* [Required action]
The required output is the exact run of lines below that opens at the line with "feed_plan fargs (Z.to_nat" and closes at the line with "(bars : list DailyBar) (vargs".

* [The data]
(* ===== verification/PipelineProps.v ===== *)
(** From the feed's command line to the viewer's screen: what a run of the three
    programs shows, that no program faults, and that the viewer comes to an end. *)

From stdpp Require Import strings.
From S2P Require Import Prelude.
From S2P Require Import Arguments.
From S2P Require Import OrderTypes.
From S2P Require Import OrderBook.
From S2P Require Import BookInvariant.
From S2P Require Import BookQueries.
From S2P Require Import Risk.
From S2P Require Import MatchingEngine.
From S2P Require Import Market.
From S2P Require Import MarketInvariant.
From S2P Require Import Refinement.
From S2P Require Import Session.
From S2P Require Import SessionRuns.
From S2P Require Import EngineProps.
From S2P Require Import Journal.
From S2P Require Import JournalCodec.
From S2P Require Import JournalReplay.
From S2P Require Import JournalProps.
From S2P Require Import Spsc.
From S2P Require Import EngineProcess.
From S2P Require Import EngineProcessProps.
From S2P Require Import Generators.
From S2P Require Import Connection.
From S2P Require Import FeedHandler.
From S2P Require Import FeedProps.
From S2P Require Import MarketViewer.
From S2P Require Import Pipeline.

#[local] Open Scope Z_scope.

(** * A fresh start *)

(** An engine process that has just entered its loop without recovering. *)
Record launched (bits : nat) (region_bytes : Z) (eargs : Args) (p : Process) : Prop := {
  la_recover : recover eargs = false;
  la_startup : exists script fs now fs' script',
    startup bits script fs eargs true region_bytes now = Ok (Running p, fs', script')
}.

Lemma launched_started bits region_bytes eargs p :
  launched bits region_bytes eargs p ->
  started bits (args_risk_limits eargs) [] p /\ p_engine p = MatchingEngine_new (args_risk_limits eargs)
  /\ greets region_bytes (header (p_region p)) /\ SharedHeader.engine_done (header (p_region p)) = 0.
Proof.
  intros [Hrec (script & fs & now & fs' & script' & Hs)]. unfold startup in Hs.
  rewrite Hrec in Hs. cbn [mbind result_bind andb] in Hs.
  apply bind_Ok in Hs as ([[[opened j] fs1] script1] & Hj & Hs).
  destruct (negb opened || negb true) eqn:E; [done|]. injection Hs as <- <- <-.
  split; [|split_and!; try done; by apply initial_greets].
  eapply initial_started; [done|done|done|done|]. intros path Hfd. cbn [length Z.of_nat log_from].
  case_bool_decide; [by injection Hj as <- <- <- <-|].
  unfold journal_open in Hj. cbn [mbind result_bind scan_ok negb] in Hj.
  destruct script as [|[] script2]; [done|..]; injection Hj as <- <- <- <-; try done.
  cbn in Hfd |- *. injection Hfd as <-. by rewrite lookup_insert_eq.
Qed.

(** * Commands in range *)

Lemma engine_command_in_range m : message_in_range m -> command_in_range (engine_command m).
Proof. intros [_ Hr]. unfold engine_command, logged_of. destruct (is_new_order m); [done|apply Hr]. Qed.

Lemma plan_in_range ms : Forall message_in_range ms -> Forall command_in_range (engine_command <$> ms).
Proof. intros Hm. rewrite Forall_fmap. eapply Forall_impl; [exact Hm|]. by intros m ?%engine_command_in_range. Qed.

Lemma empty_queue {T} bits (q : SPSCQueue (T := T)) items :
  (bits <= 63)%nat -> queue_holds bits q items -> spsc_empty q = true -> items = [].
Proof.
  intros Hb [n [Ht Hh Hr _ _]] He. unfold spsc_empty in He. rewrite Ht, Hh, Z.eqb_sym in He.
  rewrite (same_counter bits Hb) in He by lia. apply bool_decide_eq_true in He. destruct items; cbn in *; [done|lia].
Qed.

Lemma sent_prefix `{Random Rng} fargs (f : Feed (Rng := Rng)) sent ms : feed_sent fargs f sent ms -> sent `prefix_of` ms.
Proof.
  unfold feed_sent. destruct (feed_phase f) as [c|g total id|g total id m|g total id m| |code].
  - intros [-> _]. apply prefix_nil.
  - intros (_ & _ & _ & rest & _ & <-). by apply prefix_app_r.
  - intros (_ & _ & _ & order & rest & _ & _ & <-). by apply prefix_app_r.
  - intros (_ & _ & _ & rest & _ & <-). by apply prefix_app_r.
  - by intros ->.
  - intros [[_ ->]|[_ ->]]; [done|apply prefix_nil].
Qed.

(** The setting of a run: a freshly started engine, a feed whose plan is [ms]. *)
Record prepared `{Random Rng} (bits : nat) (region_bytes : Z) (fargs : FeedArgs) (bars : list DailyBar)
    (eargs : Args) (p0 : Process) (ms : list OrderMsg) : Prop := {
  pr_bits : (bits <= 63)%nat;
  pr_launch : launched bits region_bytes eargs p0;
  pr_limits : RiskLimits.in_range (args_risk_limits eargs);
  pr_plan : plan_is (Rng := Rng) fargs bars ms;
  pr_range : Forall message_in_range ms;
  pr_length : Z.of_nat (length ms) <= max_resting
}.

Lemma prepared_by `{Random Rng} bits region_bytes argv fargs bars g total ms eargs p0 :
  (bits <= 63)%nat -> feed_parseArgs argv = Parsed_args fargs -> data_ok fargs bars ->
  feed_source fargs bars = Some (g, total) -> total < 2 ^ 64 - 1 ->
  feed_plan fargs (Z.to_nat total) 1 g = Ok ms -> Z.of_nat (length ms) <= max_resting ->
  RiskLimits.in_range (args_risk_limits eargs) -> launched bits region_bytes eargs p0 ->
  prepared bits region_bytes fargs bars eargs p0 ms.
Proof.
  intros Hb [Ha Hd]%feed_parseArgs_ok Hdata Hsrc Hn Hms Hlen Hl Hla.
  destruct (source_plan _ _ _ _ Ha Hd Hdata Hsrc Hn) as (Ht & ms' & E & Hrange & _).
  rewrite Hms in E. injection E as <-. split; try done.
  intros g' total' Hs'. rewrite Hsrc in Hs'. injection Hs' as <- <-. by split; [lia|].
Qed.

Section run.
Context `{Random Rng} (bits : nat) (region_bytes : Z) (fargs : FeedArgs)
  (bars : list DailyBar) (vargs : ViewerArgs) (eargs : Args) (p0 : Process) (ms : list OrderMsg).
Hypothesis Hpre : prepared bits region_bytes fargs bars eargs p0 ms.

(** What the engine has done is what the reference market does on the messages
    applied so far. *)
Lemma run_is_market applied e ts rs :
  applied `prefix_of` ms ->
  run (MatchingEngine_new (args_risk_limits eargs)) [] (engine_command <$> applied) = Ok (e, ts, rs) ->
  market_run (market_new (args_risk_limits eargs)) (engine_command <$> applied) = (abs e, ts, rs)
  /\ session_ok (length applied) e.
Proof using Hpre.
  destruct Hpre as [_ _ Hlimits _ Hrange Hlength]. intros [rest Hrest] Hrun. assert (Forall message_in_range applied) as Ha.
  { rewrite Hrest, Forall_app in Hrange. apply Hrange. }
  pose proof (run_ok (engine_command <$> applied) 0 _ [] (session_new _ Hlimits)
    ltac:(rewrite length_fmap; rewrite Hrest, length_app in Hlength; lia) (plan_in_range _ Ha)) as Hx.
  change (abs (MatchingEngine_new _)) with (market_new (args_risk_limits eargs)) in Hx.
  destruct (market_run _ _) as [[m ts'] rs']. destruct Hx as (e' & Hr & Hs & <-).
  rewrite Hr in Hrun. injection Hrun as <- <- <-. by rewrite length_fmap in Hs.
Qed.

(** ** The state behind the screen *)

Record behind (s : Pipeline (Rng := Rng)) (t : Trio) (ts : list Trade.t) (rs : list ExecutionReport.t)
    (oq : list OrderMsg) (tq : list Trade.t) (rq : list ExecutionReport.t) : Prop := {
  bh_sim : simulated bits fargs vargs p0 ms s t;
  bh_del : delivered bits p0 t ts rs oq tq rq;
  bh_prefix : applied t `prefix_of` ms;
  bh_market : market_run (market_new (args_risk_limits eargs)) (engine_command <$> applied t)
              = (abs (p_engine (pl_proc s)), ts, rs);
  bh_session : session_ok (length (applied t)) (p_engine (pl_proc s))
}.

Lemma pipeline_behind s :
  pipeline_reachable bits region_bytes fargs bars vargs p0 s ->
  exists t ts rs oq tq rq, behind s t ts rs oq tq rq.
Proof using Hpre.
  destruct Hpre as [Hbits Hlaunch _ Hplan _ _]. intros Hr. destruct (launched_started _ _ _ _ Hlaunch) as (Hst & He0 & _ & Hdone).
  destruct (pipeline_simulated bits region_bytes fargs bars vargs p0 ms s Hplan Hdone Hr) as [t Ht].
  destruct (trio_delivers bits Hbits _ _ _ _ Hst (sim_reachable _ _ _ _ _ _ _ Ht)) as (ts & rs & oq & tq & rq & Hd).
  pose proof (sent_prefix _ _ _ _ (sim_feed _ _ _ _ _ _ _ Ht)) as Hp.
  assert (applied t `prefix_of` ms) as Hap.
  { etransitivity; [|exact Hp]. rewrite (dl_fed _ _ _ _ _ _ _ _ Hd). by apply prefix_app_r. }
  pose proof (dl_run _ _ _ _ _ _ _ _ Hd) as Hrun. rewrite He0, (sim_proc _ _ _ _ _ _ _ Ht) in Hrun.
  destruct (run_is_market _ _ _ _ Hap Hrun) as [Hm Hs]. by exists t, ts, rs, oq, tq, rq.
Qed.

(** When the viewer is through, nothing is left in the rings. *)
Lemma viewer_ended s t ts rs oq tq rq :
  behind s t ts rs oq tq rq -> viewer_phase (pl_viewer s) = ViewerExited 0 ->
  exited (pl_proc s) /\ seen_trades t = ts /\ seen_reports t = rs.
Proof using Hpre.
  pose proof (pr_bits _ _ _ _ _ _ _ Hpre) as Hbits.
  intros [[Ep _ _ _ _ Hk] [] _ _ _] Hv. rewrite Hv in Hk. destruct Hk as ([code Hc] & Ht & Hr).
  rewrite Ep in *. rewrite Hc in *.
  apply (empty_queue bits _ _ Hbits dl_trades) in Ht as ->.
  apply (empty_queue bits _ _ Hbits dl_reports) in Hr as ->.
  rewrite !app_nil_r in *. split; [by exists code|done].
Qed.

(** When the feed is through and the engine exits with an empty ring, everything was
    applied. *)
Lemma all_applied s t ts rs oq tq rq :
  behind s t ts rs oq tq rq -> feed_finished (pl_feed s) -> p_phase (pl_proc s) = Exited 0 ->
  spsc_empty (order_queue (p_region (pl_proc s))) = true -> applied t = ms.
Proof using Hpre.
  pose proof (pr_bits _ _ _ _ _ _ _ Hpre) as Hbits.
  intros [[Ep _ Hf _ _ _] [] _ _ _] Hfin Hx Ho. rewrite Ep in *. rewrite Hx in dl_held.
  destruct dl_held as [_ Hheld]. apply (empty_queue bits _ _ Hbits dl_orders) in Ho as ->.
  unfold feed_sent in Hf. rewrite Hfin in Hf. destruct Hf as [[_ Hf]|[? _]]; [|done].
  by rewrite <- Hf, dl_fed, Hheld, !app_nil_r.
Qed.
End run.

* [Solution to this task]
  feed_plan fargs (Z.to_nat total) 1 g = Ok ms -> Z.of_nat (length ms) <= max_resting ->
  RiskLimits.in_range (args_risk_limits eargs) -> launched bits region_bytes eargs p0 ->
  prepared bits region_bytes fargs bars eargs p0 ms.
Proof.
  intros Hb [Ha Hd]%feed_parseArgs_ok Hdata Hsrc Hn Hms Hlen Hl Hla.
  destruct (source_plan _ _ _ _ Ha Hd Hdata Hsrc Hn) as (Ht & ms' & E & Hrange & _).
  rewrite Hms in E. injection E as <-. split; try done.
  intros g' total' Hs'. rewrite Hsrc in Hs'. injection Hs' as <- <-. by split; [lia|].
Qed.

Section run.
Context `{Random Rng} (bits : nat) (region_bytes : Z) (fargs : FeedArgs)
  (bars : list DailyBar) (vargs : ViewerArgs) (eargs : Args) (p0 : Process) (ms : list OrderMsg).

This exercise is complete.